Tannenbaum is instructive and highly analogous to the case at bar. In Tannenbaum, an entity named “Total Orthopaedic, Inc.” treated the Insured and submitted bills to the insurer. Id. Suit, however, was filed in the name of “Tannenbaum Chiropractic Institute, Inc.” Id. Although Robert Tannenbaum, D.C. was the director of both entities, the Court found them to be separate and distinct companies as their articles of incorporation indicate. Id. The 13th Circuit Court sitting in its appellate capacity found the trial court’s decision to deny leave to amend to be proper based on Florida case law, and ultimately upheld a motion for summary judgment in favor of the defendant for lack of standing. Id. Recently, at least two other county courts have cited and followed Tannenbaum’s holding. See Ochoa v. USAA Casualty Insurance Company, 22 Fla. L. Weekly Supp. 1071b (Fla. 7th Jud. Cir. Cty. Ct., Judge Fields, November 2014) (holding that a Plaintiff cannot amend its Complaint to name an “entirely new party” other than that named in the caption); Putnam Family Care, Inc. d/b/a St. Johns Urgent Care v. USAA Casualty Insurance Company & Avis Rent A Car System, LLC, 20 Fla. L. Weekly Supp. 692a (Fla. 7th Jud. Cir. Cty. Ct., Judge Morris, April 2013) (concluding that case law is clear and well established that a new party cannot be substituted for an existing named party).

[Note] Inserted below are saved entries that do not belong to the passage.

(** * THALOS PRIME: dependency resolver, smart cache and file signatures

    A shallow embedding of [DependencyResolver] and [SmartCache] from
    [thalos_utils.py] and of [IntelligentAnalyzer._compute_file_signatures]
    from [thalos_core.py], with the properties the specification states
    about them.  It is followed by [MetricsCollector] and [PatternLearner]
    from [thalos_utils.py] and by [_infer_build_patterns] and
    [BuildOrchestrator] from [thalos_core.py], with further properties of
    the code.

    The first part is the model of the code, the second the vocabulary of
    the properties, the third the proofs. *)

From Stdlib Require Import Strings.Byte Strings.Ascii.
From stdpp Require Import gmap strings list relations.

Open Scope string_scope.
Open Scope nat_scope.
Open Scope list_scope.

#[local] Set Warnings "-clear-no-such-hyp,-register-all".

(** * The model

    ** Python dictionaries

    A Python [dict] with string keys keeps its items in insertion order:
    assigning to a key that is present replaces the value in place, a new
    key goes to the end, and [del] drops the item.  The items are kept as
    an association list in that order. *)

Definition dict (V : Type) : Type := list (string * V).

(** [d.get(k)]: the value of the first item with key [k]. *)
Fixpoint dict_get {V} (k : string) (d : dict V) : option V :=
  match d with
  | [] => None
  | (k', v) :: d' => if decide (k' = k) then Some v else dict_get k d'
  end.

(** [k in d] *)
Definition dict_mem {V} (k : string) (d : dict V) : bool :=
  match dict_get k d with Some _ => true | None => false end.

(** [d[k] = v] *)
Fixpoint dict_set {V} (k : string) (v : V) (d : dict V) : dict V :=
  match d with
  | [] => [(k, v)]
  | (k', v') :: d' =>
      if decide (k' = k) then (k, v) :: d' else (k', v') :: dict_set k v d'
  end.

(** [del d[k]] *)
Fixpoint dict_del {V} (k : string) (d : dict V) : dict V :=
  match d with
  | [] => []
  | (k', v') :: d' =>
      if decide (k' = k) then dict_del k d' else (k', v') :: dict_del k d'
  end.

(** [list(d)], the keys in iteration order. *)
Definition dict_keys {V} (d : dict V) : list string := d.*1.

(** ** Loops over a list with a fallible body *)

(** The outcome of running a piece of Python under a recursion budget:
    a value, an exception, or the budget ran out. *)
Inductive exn : Type := ValueError | KeyError.

Inductive outcome (A : Type) : Type :=
  | Done (a : A)
  | Raised (e : exn)
  | OutOfFuel.
Arguments Done {A} a.
Arguments Raised {A} e.
Arguments OutOfFuel {A}.

#[global] Instance outcome_ret : MRet outcome := @Done.

#[global] Instance outcome_bind : MBind outcome := fun A B k m =>
  match m with
  | Done a => k a
  | Raised e => Raised e
  | OutOfFuel => OutOfFuel
  end.

(** [for x in l: body(x)] over a state [S]. *)
Fixpoint for_each {S A} (body : A → S → outcome S) (l : list A) (st : S)
  : outcome S :=
  match l with
  | [] => Done st
  | x :: l' => st' ← body x st ; for_each body l' st'
  end.

(** ** DependencyResolver *)

Module DependencyResolver.

(** [self.dependency_graph: Dict[str, List[str]]] *)
Definition graph : Type := dict (list string).

(** [add_dependency(package, depends_on)] *)
Definition add_dependency (package : string) (depends_on : list string)
    (g : graph) : graph :=
  dict_set package depends_on g.

(** [self.dependency_graph.get(node, [])] *)
Definition deps (g : graph) (node : string) : list string :=
  default [] (dict_get node g).

(** *** get_build_order *)

(** The two locals of [get_build_order] that the nested [visit] closes
    over. *)
Record order_state : Type := OrderState {
  o_visited : gset string;
  o_result : list string
}.

Definition order_init : order_state := OrderState ∅ [].

(** The nested function [visit(node)].  [fuel] bounds the depth of the
    recursion; the recursion limit of the interpreter is not modelled. *)
Fixpoint order_visit (fuel : nat) (g : graph) (node : string)
    (st : order_state) : outcome order_state :=
  match fuel with
  | O => OutOfFuel
  | S fuel' =>
      if decide (node ∈ o_visited st) then Done st
      else
        let st1 := OrderState ({[node]} ∪ o_visited st) (o_result st) in
        st2 ← for_each (order_visit fuel' g) (deps g node) st1 ;
        Done (OrderState (o_visited st2) (o_result st2 ++ [node]))
  end.

Definition get_build_order (fuel : nat) (g : graph) : outcome (list string) :=
  st ← for_each (order_visit fuel g) (dict_keys g) order_init ;
  Done (o_result st).

(** *** detect_cycles *)

(** The three locals of [detect_cycles] that the nested [visit] closes
    over. *)
Record cycle_state : Type := CycleState {
  c_cycles : list (list string);
  c_visited : gset string;
  c_rec_stack : gset string
}.

Definition cycle_init : cycle_state := CycleState [] ∅ ∅.

(** [path.index(node)]: the position of the first occurrence, [None]
    where Python raises [ValueError]. *)
Fixpoint list_index (node : string) (path : list string) : option nat :=
  match path with
  | [] => None
  | x :: path' =>
      if decide (x = node) then Some O else S <$> list_index node path'
  end.

(** The nested function [visit(node, path)]; it returns its boolean
    together with the updated locals.  [rec_stack.remove(node)] raises
    [KeyError] when [node] is not in the set. *)
Fixpoint cycle_visit (fuel : nat) (g : graph) (node : string)
    (path : list string) (st : cycle_state) : outcome (bool * cycle_state) :=
  match fuel with
  | O => OutOfFuel
  | S fuel' =>
      if decide (node ∈ c_rec_stack st) then
        match list_index node path with
        | Some cycle_start =>
            Done (true,
                  CycleState (c_cycles st ++ [drop cycle_start path ++ [node]])
                             (c_visited st) (c_rec_stack st))
        | None => Raised ValueError
        end
      else if decide (node ∈ c_visited st) then Done (false, st)
      else
        let st1 := CycleState (c_cycles st) ({[node]} ∪ c_visited st)
                              ({[node]} ∪ c_rec_stack st) in
        st2 ← for_each
                (fun dep s => r ← cycle_visit fuel' g dep (path ++ [node]) s ;
                              Done r.2)
                (deps g node) st1 ;
        if decide (node ∈ c_rec_stack st2) then
          Done (false,
                CycleState (c_cycles st2) (c_visited st2)
                           (c_rec_stack st2 ∖ {[node]}))
        else Raised KeyError
  end.

Definition detect_cycles (fuel : nat) (g : graph)
  : outcome (list (list string)) :=
  st ← for_each
         (fun node s => r ← cycle_visit fuel g node [] s ; Done r.2)
         (dict_keys g) cycle_init ;
  Done (c_cycles st).

End DependencyResolver.

(** ** SmartCache

    The cache directory holds the index file and one payload file per
    key.  Writing a file always succeeds: a full disk or a missing
    permission is outside the model. *)

Module SmartCache.

(** The values [json.loads] returns.  A number with a fraction is kept
    as a rational; the cache computes with none of them. *)
Inductive json : Type :=
  | JNull
  | JBool (b : bool)
  | JInt (n : Z)
  | JFloat (x : QArith_base.Q)
  | JStr (s : string)
  | JList (items : list json)
  | JDict (items : list (string * json)).

(** A file of the cache directory, by what reading it gives:
    [read_text()] raises, [json.loads] raises on the text, or the text
    decodes to [a].  What [write_text(json.dumps(a))] writes decodes
    to [a]. *)
Inductive file (A : Type) : Type :=
  | Unreadable
  | Malformed
  | Holds (a : A).
Arguments Unreadable {A}.
Arguments Malformed {A}.
Arguments Holds {A} a.

(** An item of the index, as [set] writes it; [file_path] is its field
    ['file']. *)
Record entry : Type := Entry {
  timestamp : QArith_base.Q;
  dependencies : list string;
  file_path : string
}.

(** The cache directory: [cache_index.json], which is absent or a file,
    and the other files by name.  When the index file decodes, it holds a
    dictionary of items, as [_save_index] writes it and as the result
    type [Dict[str, Any]] of [_load_index] says. *)
Record cache_dir : Type := CacheDir {
  index_file : option (file (dict entry));
  files : gmap string (file json)
}.

(** [self.cache_dir / f"{key}.cache"], for a key that is a plain file
    name. *)
Definition cache_file (key : string) : string := key +:+ ".cache".

Definition _load_index (dir : cache_dir) : dict entry :=
  match index_file dir with
  | Some (Holds index) => index
  | Some Unreadable | Some Malformed | None => []
  end.

Definition _save_index (index : dict entry) (dir : cache_dir) : cache_dir :=
  CacheDir (Some (Holds index)) (files dir).

(** [get] returns [None] where the Python falls through to its final
    [return None], and [Some value] where it returns what the payload
    decodes to. *)
Definition get (key : string) (dir : cache_dir) : option json :=
  let index := _load_index dir in
  if dict_mem key index then
    match files dir !! cache_file key with
    | Some (Holds value) => Some value
    | Some Unreadable | Some Malformed | None => None
    end
  else None.

(** [set]; [now] is what [time.time()] returns, and [default []] is
    [dependencies or []]. *)
Definition set (key : string) (value : json)
    (dependencies : option (list string)) (now : QArith_base.Q)
    (dir : cache_dir)
  : cache_dir :=
  let index := _load_index dir in
  let dir1 :=
    CacheDir (index_file dir) (<[cache_file key := Holds value]> (files dir)) in
  let index1 :=
    dict_set key (Entry now (default [] dependencies) (cache_file key)) index in
  _save_index index1 dir1.

(** [invalidate]: under [if key in index], the payload file that the
    item names is unlinked if it exists, the item is deleted and the
    index saved. *)
Definition invalidate (key : string) (dir : cache_dir) : cache_dir :=
  let index := _load_index dir in
  match dict_get key index with
  | Some item =>
      let dir1 :=
        match files dir !! file_path item with
        | Some _ => CacheDir (index_file dir) (delete (file_path item) (files dir))
        | None => dir
        end in
      _save_index (dict_del key index) dir1
  | None => dir
  end.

In the case at bar, the evidence presented irrefutably reflects that “K & E Equipment, LLC” and “Edens & Kaplan, P.L.” are two separate legal entities. As noted above, they have different tax ID numbers, business addresses, and effective dates. This Court finds that the facts of this case show that Plaintiff is not trying to correct a misnomer or the identification of the named Plaintiff. Instead, counsel for Plaintiff is attempting to amend the Complaint to substitute one entity for another. This case, however, does not present a situation where death, incompetency, or a transfer of interest allows for such a substitution. See Fla. R. Civ. P. 1.260. Despite Florida’s liberal amendment standard, a substitution such as the one contemplated in this case is not authorized by the Florida Rules of Civil Procedure or the case law presented. See, e.g., One Call Property Services, Inc. (a/a/o Sally Hubbard) v. USAA Casualty Insurance Company, 20 Fla. L. Weekly Supp. 829b (Fla. 19th Jud. Cir. Cty. Ct. 2013).
Based on the foregoing, it is hereby ORDERED AND ADJUDGED that Plaintiff’s “Motion for Leave to Amend Complaint to Change Plaintiff Name and Motion for Protective Order” is hereby DENIED.